Among consumers, there is an increasing concern around issues such as animal welfare and antibiotic resistance in meat products. This has led to the development of quality assurance programmes with several leading meat processing companies, giving premiums to farms that can prove their lambs are produced under certain conditions.
These lambs can then be marketed as, for example, “antibiotic-free”, “raised without GMOs, Antibiotics or Hormones”, “highest level of ethical production” and even “Gluten free”!
Why antibiotic-free? Some of the responsibility for development of antibiotic resistance has been put on overuse of antibiotics in confinement agriculture operations overseas (particularly in developing countries). This is not the way we use antibiotics routinely in New Zealand, where there is virtually no mass treatment of entire mobs of animals with antibiotics.
The main reason we don’t use antibiotics this way is because our country’s biosecurity standards keep out certain diseases that are difficult to control without preventive antibiotics.
Antibiotic products used appropriately (in an individual animal for a specific illness or disease likely to respond to that, and following our responsible use of antibiotics standards) and slaughtered after an appropriate withholding period (and meat is vigilantly checked at slaughter to find any animals where this was not applied) is not a risk for developing resistance. But consumers are not always aware of just how ethical and sustainable NZ meat is.
The advantage of an “antibiotic-free” scheme is that it gives consumers extra confidence in the way the animals have been raised. The disadvantage is that it implies meat not sold under these schemes is not “antibiotic-free”, even though it is.
The programmes I investigated are Silver Ferns Farms, Alliance group, Ovation, and GAP4/ Atkins Ranch (which should cover the majority of the schemes available to farmers). Here is a summary of the main features:.
- None of these protocols stipulate antibiotics must not be used or held on the farm.
- Each of these programmes stipulates animals that are treated with antibiotics must be identified – some schemes stipulate how they should be identified (i.e. a red tag in each ear), others leave that up to the farmer.
Lambs identified as treated with antibiotics must be sent to slaughter
separately, and slaughtered in a separate line. Farmers need to send a separate ASD form with the lambs being slaughtered as antibiotic-free.

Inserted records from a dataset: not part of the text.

(** C1 (amended): for every call to [get_cached_data(limit)], if the cache
    holds a non-empty rows list and the current time is strictly before
    its expiry, those rows are returned and nothing else happens (no
    fetch, no change of state); otherwise exactly one query with [limit]
    is sent, and when it answers [data] and [now + CACHE_TTL] is a
    representable [datetime], [data] is stored with expiry
    [now + CACHE_TTL] and returned.  In particular, with TTL = 60 s and a
    non-empty snapshot populated at time [T], a call at [T + 30 s] returns
    the same rows with no new fetch and a call at [T + 61 s] triggers
    exactly one new fetch. *)
Theorem get_cached_data_hit_or_refresh
        (settings : Settings) (now : datetime) (db : Database) (limit : Z)
        (w : World) :
  (forall rows, fresh_entry (globals w) now rows ->
     get_cached_data settings now db limit w = (inr rows, w))
  /\ ((~ exists rows, fresh_entry (globals w) now rows) ->
      trace (snd (get_cached_data settings now db limit w))
        = trace w ++ [Query limit]
      /\ forall data, execute_limit db limit = inr data ->
           expiry_in_range settings now ->
           get_cached_data settings now db limit w
           = (inr data,
              mkWorld (mkGlobals (Some data)
                                 (Some (now + timedelta (CACHE_TTL settings))))
                      (trace w ++ [Query limit])))
  /\ (CACHE_TTL settings = 60 ->
      forall (T : datetime) (rows : list Row),
        rows <> [] ->
        globals w = mkGlobals (Some rows) (Some (T + timedelta (CACHE_TTL settings))) ->
        get_cached_data settings (T + timedelta 30) db limit w = (inr rows, w)
        /\ trace (snd (get_cached_data settings (T + timedelta 61) db limit w))
           = trace w ++ [Query limit]).
Proof.
  split; [| split].
  - intros rows Hf. now apply get_cached_data_hit.
  - intros Hmiss. apply cache_is_valid_false in Hmiss. split.
    + rewrite get_cached_data_trace. now rewrite Hmiss.
    + intros data Hdata Hrange. now apply get_cached_data_refresh.
  - intros Httl T rows Hne Hg. rewrite Httl in Hg. split.
    + apply get_cached_data_hit. exists (T + timedelta 60).
      rewrite Hg. simpl. unfold timedelta. repeat split; trivial; lia.
    + rewrite get_cached_data_trace.
      assert (Hv : cache_is_valid (globals w) (T + timedelta 61) = false).
      { apply cache_is_valid_false. intros (rows' & expiry & _ & _ & He & Hlt).
        rewrite Hg in He. simpl in He. inversion He; subst.
        unfold timedelta in Hlt. lia. }
      now rewrite Hv.
Qed.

- Breeding stock can be treated with antibiotics – indirect treatment does not stop the lambs being marketed as antibiotic-free (i.e. if you give antibiotics to a ewe with a bearing her lamb can still be sold as antibiotic-free even though it may have consumed antibiotic metabolites through the milk).
- Finishing farms can’t sell lambs they have bought in as Ab-free unless they have documented proof of the farm of origin’s involvement in an Ab-free scheme.

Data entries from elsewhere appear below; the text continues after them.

(** [try { body } catch (std::runtime_error& e) { handler }] *)
Definition try_catch_runtime_error {A : Type}
    (body : Call A) (handler : string -> Call A) : Call A :=
  fun log =>
    match body log with
    | (Throws (runtime_error what), log') => handler what log'
    | r => r
    end.

(** [registry->impl->snapdInfo.pkgInfo(package)] *)
Definition pkgInfo (registry : Registry) (package : Package)
  : Call (option PkgInfo) :=
  fun log => (snapdInfo registry package, log ++ [package]).

(** ** Constants *)

Definition alnum : regex :=
  Bracket [("a"%char, "z"%char); ("A"%char, "Z"%char); ("0"%char, "9"%char)].

(** [appnameRegex{"^[a-zA-Z0-9](?:-?[a-zA-Z0-9])*$"}] *)
Definition appnameRegex : regex :=
  Seq alnum (Star (Seq (Opt (Chr "-"%char)) alnum)).

(** The three [std::runtime_error]s of [findAppname], under the names
    the specification gives them. *)
Definition PackageNotFound (package : Package) : exception :=
  runtime_error ("Packge '" +:+ package +:+ "' doesn't have valid info.").
Definition EmptyPackage (package : Package) : exception :=
  runtime_error ("No apps in package '" +:+ package +:+ "' to find").
Definition AmbiguousPackage (package : Package) : exception :=
  runtime_error ("More than a single app in package '" +:+ package +:+
                 "' when requested to find only app").

Section Backend.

- There is variation in the intensity and timing of auditing these schemes on the farm – each scheme involves some sort of auditing, mostly through AsureQuality.
- If a farmer has a disease outbreak that requires use of antibiotics they miss out on the premium for those lambs but it would not compromise their involvement in the Ab-free scheme.
- The premium to farmers for selling lambs as Ab-free varies from 5c/kg to 20c/kg carcase ($1-6/head).
Each of the people I spoke to indicated these schemes were increasing in popularity and the majority of their farmers would supply some lambs through the Ab Free lines. I was focusing on programmes for lambs, but equivalent programmes exist for beef and deer.
Discussions with farmers seem to indicate most farmers who are part of these schemes go above and beyond these requirements. For example, if I discuss the use of antibiotics in breeding stock some will say “oh, we can’t use any antibiotics on farm!” They may want to make it easier for farm staff, or not want to risk an animal being treated and not identified.
I am concerned about potential animal welfare issues in these cases. In other words, I am concerned farmers may withhold appropriate antibiotic treatment to make it easier to stick with these schemes, and that animal welfare may suffer.
Routine prophylactic use of antibiotics should be avoided – no use of antibiotics in healthy animals is a realistic and achievable goal. There is minimal use of antibiotics in sheep and beef systems anyway. Where an animal is sick from a disease that is likely to respond to antibiotics it should be treated (or euthanised). In the very rare situations where there is a conflict between animal welfare and market access requirements, animal welfare has to come first.
I wholeheartedly support farmers getting a premium for not using prophylactic antibiotics – it is great that overseas consumers can recognise at least some of the benefits of our remarkable NZ production system. Where there is an issue it seems to be one of farmers misunderstanding the criteria or not wanting to take the risk of falling foul of an audit even if they are following the rules.
What would the ideal scheme include?
I think antibiotic-free schemes should include provision for antibiotic use in individual cases where veterinary input has determined antibiotics are necessary to maintain a standard of animal welfare. I think schemes should make it much more clear that where antibiotic treatment is necessary then withholding treatment in order to access those premiums is never acceptable.
I also would like to see farmers get a premium for routine use of pain relief. In animal welfare terms I think this would result in better outcomes than the current schemes.
- Sara Sutherland is a Wairarapa veterinarian, this article was written in August 2021.